“Jung’s cases pick up many colorful but extraneous threads. They don’t make as thrilling reading as Freud’s just because his [Jung’s] plot has less selective logic and therefore less inevitability. Only when it is cast, or when we read it, in the model of a heroic quest or a pilgirm’s progress does the individuation plot grip the reader. But that is only one archetypal mode of individuation, one mode of selective logic.”—James Hillman, “The Fiction of Case History” in Healing Fictions (emphasis mine)
Yeah, I know, forgive the title; this post isn’t making such a strong claim. I’ve just watched the latest Mad Max movie, which reminds of Thunderdome, which reminds of Tina Turner…you get the idea. Pretty soon, I’m looping back to Hillman and thinking about the herculean-martian heroism that introduces a brittleness into our narrative alloys. It seems like the sort of post that is good for the interim.
Folks like to talk about how magic is or isn’t (Jungian) psychology, but to the extent that we should be talking about (Jungian) psychology in magic, Hillman here points out one of its most critical components—story. Generally, in magical circles, we’re going to talk more about a specific set of stories called myths, so I’ll define that tightly in this post.
What I am calling a myth is a story that serves as a magical code, packing into its frame distinctions that serve a ritual function. I’m willing to define that function broadly. It can be a code (1) in the sense of a rebus, serving as a map of ritual elements, but it can also be a code more broadly, (2) a symbolic world unpacked through attention (not necessarily visualization). For a magical practitioner, those distinctions open a space into which the practitioner insert themselves, through which they become part of the magic.
Myth and ritual structure a (magical) plot that serves to amplify the effects of a ritual, channeling them and intensifying our engagement with them. The really big and fancy magical workings tend to make this easy enough to see, but we are telling ourselves stories about our magical life every day, not just in ritual. When we think about the long arc of our lives, those quiet stories will be more important than most any specific ritual story we summon.
The quiet stories we animate in our hearts will often touch more of our lives than any other. They will shape our relationships, how and who we interact with as friends, acquaintances, strangers, and lovers. The personal story you tell yourself about your magical work is one of the avenues spiritual forces will have for operating on your life. It should be contemplated, divinations should be taken to clarify its suitability to your subtle destiny, and effort made to bring the two into sympathy.

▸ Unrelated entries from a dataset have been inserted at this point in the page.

(** Turn boolean tests on integers into propositions. *)
Ltac zb :=
  repeat match goal with
  | H : context [Z.eqb ?a ?b] |- _ => destruct (Z.eqb_spec a b)
  | H : context [Z.ltb ?a ?b] |- _ => destruct (Z.ltb_spec a b)
  | H : context [Z.leb ?a ?b] |- _ => destruct (Z.leb_spec a b)
  | |- context [Z.eqb ?a ?b] => destruct (Z.eqb_spec a b)
  | |- context [Z.ltb ?a ?b] => destruct (Z.ltb_spec a b)
  | |- context [Z.leb ?a ?b] => destruct (Z.leb_spec a b)
  end.

(** * Machine integers *)

Definition u8 (x : Z) : Z := x mod 2 ^ 8.
Definition u16 (x : Z) : Z := x mod 2 ^ 16.
Definition u32 (x : Z) : Z := x mod 2 ^ 32.
Definition u64 (x : Z) : Z := x mod 2 ^ 64.

Definition is_u64 (x : Z) : Prop := 0 ≤ x < 2 ^ 64.

(** Truth value of an integer in a C condition. *)
Definition truthy (x : Z) : bool := negb (x =? 0).

Lemma u64_bound x : 0 ≤ u64 x < 2 ^ 64.
Proof. by apply Z.mod_pos_bound. Qed.

Lemma u64_id x : is_u64 x → u64 x = x.
Proof. apply Z.mod_small. Qed.

Lemma u64_add_id x y : 0 ≤ x + y < 2 ^ 64 → u64 (x + y) = x + y.
Proof. apply Z.mod_small. Qed.

Lemma u64_land x y : is_u64 x → 0 ≤ y → is_u64 (Z.land x y).
Proof.
  intros [Hx Hx'] Hy. split; [apply Z.land_nonneg; lia|].
  destruct (decide (Z.land x y = 0)) as [->|Hne]; [lia|].
  assert (0 < Z.land x y) by (pose proof (proj2 (Z.land_nonneg x y)); lia).
  apply Z.log2_lt_pow2; [done|].
  eapply Z.le_lt_trans; [by apply Z.log2_land|].
  destruct (decide (x = 0)) as [->|]; [done|].
  eapply Z.le_lt_trans; [apply Z.le_min_l|]. apply Z.log2_lt_pow2; lia.
Qed.

(** Masking with the complement of a 64-bit mask is [Z.ldiff]. *)
Lemma land_u64_lnot a m : is_u64 a → Z.land a (u64 (Z.lnot m)) = Z.ldiff a m.
Proof.
  intros [Ha Ha']. apply Z.bits_inj'. intros n Hn.
  rewrite Z.land_spec, Z.ldiff_spec. unfold u64.
  destruct (Z.ltb_spec n 64).
  - rewrite Z.mod_pow2_bits_low by lia. by rewrite Z.lnot_spec.
  - assert (Z.testbit a n = false) as ->; [|done].
    destruct (decide (a = 0)) as [->|]; [apply Z.bits_0|].
    apply Z.bits_above_log2; [lia|].
    eapply Z.lt_le_trans; [|eassumption]. apply Z.log2_lt_pow2; lia.
Qed.

Lemma ldiff_ones a k : 0 ≤ k → Z.ldiff a (2 ^ k - 1) = a - a mod 2 ^ k.
Proof.
  intros Hk. replace (2 ^ k - 1) with (Z.ones k) by (rewrite Z.ones_equiv; lia).
  rewrite Z.ldiff_ones_r, Z.shiftl_mul_pow2, Z.shiftr_div_pow2 by done.
  pose proof (Z.div_mod a (2 ^ k)). assert (0 < 2 ^ k) by (by apply Z.pow_pos_nonneg). lia.
Qed.

Lemma land_ones_mod a k : 0 ≤ k → Z.land a (2 ^ k - 1) = a mod 2 ^ k.
Proof.
  intros Hk. replace (2 ^ k - 1) with (Z.ones k) by (rewrite Z.ones_equiv; lia).
  by apply Z.land_ones.
Qed.

Lemma sub_mod_divides a b : 0 < b → (b | a - a mod b).
Proof. intros Hb. exists (a / b). pose proof (Z.div_mod a b). lia. Qed.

To do that, you need a repertoire of stories that illuminates a full society, that opens toward the diversity of roles available. The hero’s story is only one among many, bowdlerized pop–Joseph Campbell notions to the contrary. We don’t all need to find our inner hero. Even for those who do, there is a proper timing for that work, a point at which their fate and destiny are ready to receive and develop the heroic seed myth.
For many, many people, the hero’s journey is a toxic magical model, one that inhibits their spiritual and magical development. Don’t live the hero’s journey unless it is your journey and it the time for you take the journey. I was probably a little lucky to have come across Robertson Davies’s Fifth Business in my formative years. That book, along with the rest of the Deptford trilogy, modeled how diverse myths fed into diverse lives.
As magical workers, when we think about the course of a life, we should expect the structure of our stories to sometimes change according to magical needs, according to an invisible logic rather than a narrative one. We might consciously work with a single sort of story for years and then need to abandon it in order to carry on our magical work with another, perhaps entirely unrelated, story.
Sometimes, too, it means learning to tell new stories or to expand a minor story into fuller expression. Sometimes it is one of the figures along the sidelines of the heroic journey that provides the proper key to unlocking your destiny. Asking after their story outside the heroic narrative can form the basis of that.
The story is the tool that aids the work, not the substance of the work itself. The destiny that we carry is not a story but a potency which storied operations help us to activate. One of the ways it does that is by providing an interface between destiny and fate. Composed of the contingent stuff of fate yet subject to the subtle force of destiny, story provides a mixture of stability and flexibility that amplifies and focuses both sides.